(** C4 (as amended). When the mount table can be read, the check sends
    the gauge timemachine.disk_mounted and then the service check
    timemachine.disk.mounted, OK for 1 and CRITICAL for 0; the gauge is 1
    exactly when the mountpoint is a directory and some line of the table
    has the mountpoint with, on each side, a blank (U+0020) or the end of
    the line; it is 0 otherwise. *)
Theorem mounted_iff_directory_and_listed (h : host) (i : instance) (out : str) :
  mount_p h = inr out ->
  exists mounted,
    TimeMachineMountCheck.check h i =
      [Gauge (lit "timemachine.disk_mounted") mounted
         (TimeMachineMountCheck.tags_of i);
       ServiceCheck (lit "timemachine.disk.mounted")
         (if mounted =? 1 then OK else CRITICAL)
         (Some (if mounted =? 1 then lit "Time Machine disk is mounted"
                else lit "Time Machine disk is NOT mounted"))
         (TimeMachineMountCheck.tags_of i)]
    /\ (mounted = 1 \/ mounted = 0)
    /\ (mounted = 1 <->
        isdir h (mountpoint_of i) = true
        /\ exists line, In line (splitlines out)
                        /\ delimited_by is_blank (mountpoint_of i) line).
Proof.
  intros O. unfold TimeMachineMountCheck.check. rewrite O. cbn [bind ret].
  pose proof (scan_lines_spec (mountpoint_of i) (splitlines out)) as S.
  destruct (scan_lines_values (mountpoint_of i) (splitlines out)) as [V|V];
    rewrite V in *; destruct (isdir h (mountpoint_of i)); cbn [andb negb Z.eqb].
  - exists 1. split; [reflexivity|]. split; [now left|].
    split; [|reflexivity]. intros _. split; [reflexivity|]. now apply S.
  - exists 0. split; [reflexivity|]. split; [now right|].
    split; [discriminate|]. intros [F _]. discriminate.
  - exists 0. split; [reflexivity|]. split; [now right|].
    split; [discriminate|]. intros [_ F]. apply S in F. discriminate.
  - exists 0. split; [reflexivity|]. split; [now right|].
    split; [discriminate|]. intros [F _]. discriminate.
Qed.
(** The loop of [_read_inode_table] on a buffer of records. *)
Lemma read_inodes_records items : forall pre acc fuel m,
  Forall on_disk_entry items ->
  len pre + 132 * len items + m = BLOCK_SIZE -> 0 <= m ->
  (List.length items <= fuel)%nat ->
  read_inodes fuel (pre ++ List.concat (map record_bytes items) ++ zeros m)
              (len pre) acc =
  Ok (fold_left (fun t kv => table_set (fst kv) (snd kv) t) items acc).
Proof.
  induction items as [|[k ino] items IH]; intros pre acc fuel m Hi Hl Hm Hf.
  - cbn [map List.concat app fold_left].
    destruct fuel as [|fuel]; [reflexivity|].
    unfold read_inodes; fold read_inodes. unfold INODE_SIZE.
    change (len (@nil (Z * Inode.t))) with 0 in Hl.
    destruct (Z.leb_spec (len pre + 4 + 128) BLOCK_SIZE); [|reflexivity].
    rewrite slice_app_right by lia.
    replace (len pre - len pre) with 0 by lia.
    replace (len pre + 4 - len pre) with 4 by lia.
    rewrite slice_zeros by lia. reflexivity.
  - apply Forall_cons_iff in Hi. destruct Hi as [[Hk Hs] Hi]. cbn [fst snd] in *.
    destruct fuel as [|fuel]; [cbn [List.length] in Hf; lia|].
    assert (Hlen : len ((k, ino) :: items) = 1 + len items)
      by (unfold len; cbn [List.length]; lia).
    rewrite Hlen in Hl. pose proof (len_nonneg items) as Hnn.
    destruct (serialisable_bytes _ Hs) as (_ & Hib & Hfrom).
    unfold read_inodes; fold read_inodes. unfold INODE_SIZE.
    replace (len pre + 4 + 128 <=? BLOCK_SIZE) with true by lia.
    cbn [map List.concat]. rewrite <- !app_assoc.
    rewrite (slice_app_right pre _ (len pre) (len pre + 4)) by lia.
    rewrite (slice_app_right pre _ (len pre + 4) (len pre + 4 + 128)) by lia.
    replace (len pre - len pre) with 0 by lia.
    replace (len pre + 4 - len pre) with 4 by lia.
    replace (len pre + 4 + 128 - len pre) with 132 by lia.
    destruct (record_fields k ino
                (List.concat (map record_bytes items) ++ zeros m) Hib) as [-> ->].
    rewrite unpack_I_le_bytes by lia. cbn [rbind].
    replace (k =? 0) with false by lia.
    rewrite Hfrom. cbn [rbind fold_left fst snd].
    replace (len pre + 4 + 128) with (len (pre ++ record_bytes (k, ino)))
      by (rewrite len_app, len_record_bytes by exact Hs; lia).
    rewrite app_assoc. apply IH.
    + exact Hi.
    + rewrite len_app, len_record_bytes by exact Hs. lia.
    + exact Hm.
    + cbn [List.length] in Hf. lia.
Qed.

Lemma last_batch_skipn items : forall batch,
  (1 <= List.length batch <= 31)%nat ->
  last_batch batch items =
  skipn (31 * ((List.length batch + List.length items - 1) / 31)) (batch ++ items).
Proof.
  induction items as [|kv items IH]; intros batch Hb.
  - cbn [last_batch List.length]. rewrite Nat.add_0_r, app_nil_r.
    rewrite Nat.div_small by lia. reflexivity.
  - cbn [last_batch List.length].
    destruct (Nat.leb_spec 31 (List.length batch)) as [Hfull|Hroom].
    + rewrite IH by (cbn; lia). cbn [List.length app].
      replace (31 * ((List.length batch + S (List.length items) - 1) / 31))%nat
        with (31 * ((1 + List.length items - 1) / 31) + List.length batch)%nat.
      * rewrite <- skipn_skipn, skipn_app, skipn_all, Nat.sub_diag. reflexivity.
      * replace (List.length batch + S (List.length items) - 1)%nat
          with (1 * 31 + (1 + List.length items - 1))%nat by lia.
        rewrite Nat.div_add_l by lia. lia.
    + rewrite IH by (rewrite length_app; cbn [List.length]; lia).
      rewrite length_app, <- app_assoc. cbn [List.length app].
      do 3 f_equal. lia.
Qed.

Lemma last_batch_nil items :
  last_batch [] items =
  skipn (31 * ((List.length items - 1) / 31)) items.
Proof.
  destruct items as [|kv items]; [reflexivity|].
  change (last_batch [] (kv :: items)) with (last_batch [kv] items).
  rewrite last_batch_skipn by (cbn; lia). reflexivity.
Qed.

Lemma NoDup_skipn {A} n (l : list A) : NoDup l -> NoDup (skipn n l).
Proof.
  intros H. rewrite <- (firstn_skipn n l) in H. now apply NoDup_app_remove_l in H.
Qed.

Lemma table_keys_skipn n tb : table_keys (skipn n tb) = skipn n (table_keys tb).
Proof. unfold table_keys. symmetry. apply skipn_map. Qed.

Lemma write_inode_table_spec device tb :
  table_on_disk tb -> tb <> [] ->
  exists device',
    _write_inode_table device tb = (Ok tt, device') /\
    _read_inode_table device' =
      Ok (skipn (31 * ((List.length tb - 1) / 31)) tb) /\
    differs_only (fun m => m = 2) device device'.
Proof.
  intros [Hnd Hwf] Hne.
  destruct (write_inodes_last_batch tb device [] ltac:(constructor) Hwf ltac:(cbn; lia))
    as (d1 & Hw & Hlast & Hlen & Hd1).
  rewrite last_batch_nil in *.
  set (last := skipn (31 * ((List.length tb - 1) / 31)) tb) in *.
  assert (Hpos : (0 < List.length last)%nat).
  { subst last. rewrite length_skipn. destruct tb as [|kv tb]; [contradiction|].
    cbn [List.length]. rewrite Nat.sub_succ, Nat.sub_0_r.
    pose proof (Nat.Div0.mul_div_le (List.length tb) 31). lia. }
  assert (Hblock : len (table_block last) = BLOCK_SIZE)
    by (apply len_table_block; [exact Hlast|unfold BLOCK_SIZE, len; lia]).
  exists (BlockDevice.write_block d1 2 (table_block last)).
  split; [|split].
  - unfold _write_inode_table.
    change (zeros BLOCK_SIZE) with (table_block []).
    change 0 with (132 * len (@nil (Z * Inode.t))) at 1.
    rewrite Hw. replace (132 * len last >? 0) with true by (unfold len; lia).
    reflexivity.
  - unfold _read_inode_table.
    rewrite read_block_write_block_same by first [lia|exact Hblock].
    unfold table_block.
    change (List.concat (map record_bytes last) ++ zeros (BLOCK_SIZE - 132 * len last))
      with ([] ++ List.concat (map record_bytes last)
               ++ zeros (BLOCK_SIZE - 132 * len last)).
    change 0 with (len (@nil Z)) at 1.
    rewrite read_inodes_records.
    + rewrite fold_table_set; [reflexivity|]. cbn [app].
      subst last. rewrite table_keys_skipn. now apply NoDup_skipn.
    + exact Hlast.
    + change (len (@nil Z)) with 0. lia.
    + unfold BLOCK_SIZE, len. lia.
    + unfold TABLE_FUEL. lia.
  - eapply differs_only_trans; [exact Hd1|].
    apply differs_only_write; [lia|reflexivity|exact Hblock].
Qed.
(** * clode-studio: bounded-resource workspace tracking

    A shallow embedding of the change-tracking core of the repository:

    - [LRUCache]                  class LRUCache
                                  (src/electron/workspace-context-manager.ts,
                                   lines 281-424)
    - [FileWatcherService]        class FileWatcherService
                                  (src/electron/main.js, lines 3721-4567)
    - [ManualFileScanner]         class ManualFileScanner
                                  (src/electron/main.js, lines 3529-3619)
    - [LightweightContext]        src/electron/lightweight-context.js
    - [WorkspaceContextManager]   src/electron/workspace-context-manager.ts,
                                  lines 12-278

    Conventions of the embedding.

    - JavaScript numbers that hold counts, sizes and millisecond clocks are
      [Z].  Strings are [string] (paths and names are taken to be ASCII).
    - A JS [Map] is an association list in insertion order without duplicate
      keys ([JSMap]); a JS [Set] of strings is a duplicate-free list in
      insertion order ([JSSet]); arrays are lists.
    - Every method is a function from the receiver's state to a result and
      the new state.  [Date.now()] is an explicit argument [now]: the reads
      of the clock made during one synchronous stretch of code are one
      instant.  The workspace scan, which suspends at every directory entry,
      reads the clock of its environment anew after each suspension.
    - A [throw] is the [Throw] constructor of [result]; [emit] appends to an
      event log kept in the state; timers are a list of pending callbacks.
    - An [async] method runs to completion before the next operation
      starts.  The file system is a tree per root path; the persistence
      module, which is not among the sources, the regular expressions of
      the JavaScript runtime and the clock are parameters ([Env]). *)

From Stdlib Require Import ZArith List String Ascii Bool Lia Permutation Sorted.
From Stdlib Require Import DecimalString.
Import ListNotations.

▶ [Your goal]: Look above and repeat, character for character, the lines from the first one to the line with "(TimeMachineMountCheck.tags_of i);", counting both.

▶ [Result]:
(** C4 (as amended). When the mount table can be read, the check sends
    the gauge timemachine.disk_mounted and then the service check
    timemachine.disk.mounted, OK for 1 and CRITICAL for 0; the gauge is 1
    exactly when the mountpoint is a directory and some line of the table
    has the mountpoint with, on each side, a blank (U+0020) or the end of
    the line; it is 0 otherwise. *)
Theorem mounted_iff_directory_and_listed (h : host) (i : instance) (out : str) :
  mount_p h = inr out ->
  exists mounted,
    TimeMachineMountCheck.check h i =
      [Gauge (lit "timemachine.disk_mounted") mounted
         (TimeMachineMountCheck.tags_of i);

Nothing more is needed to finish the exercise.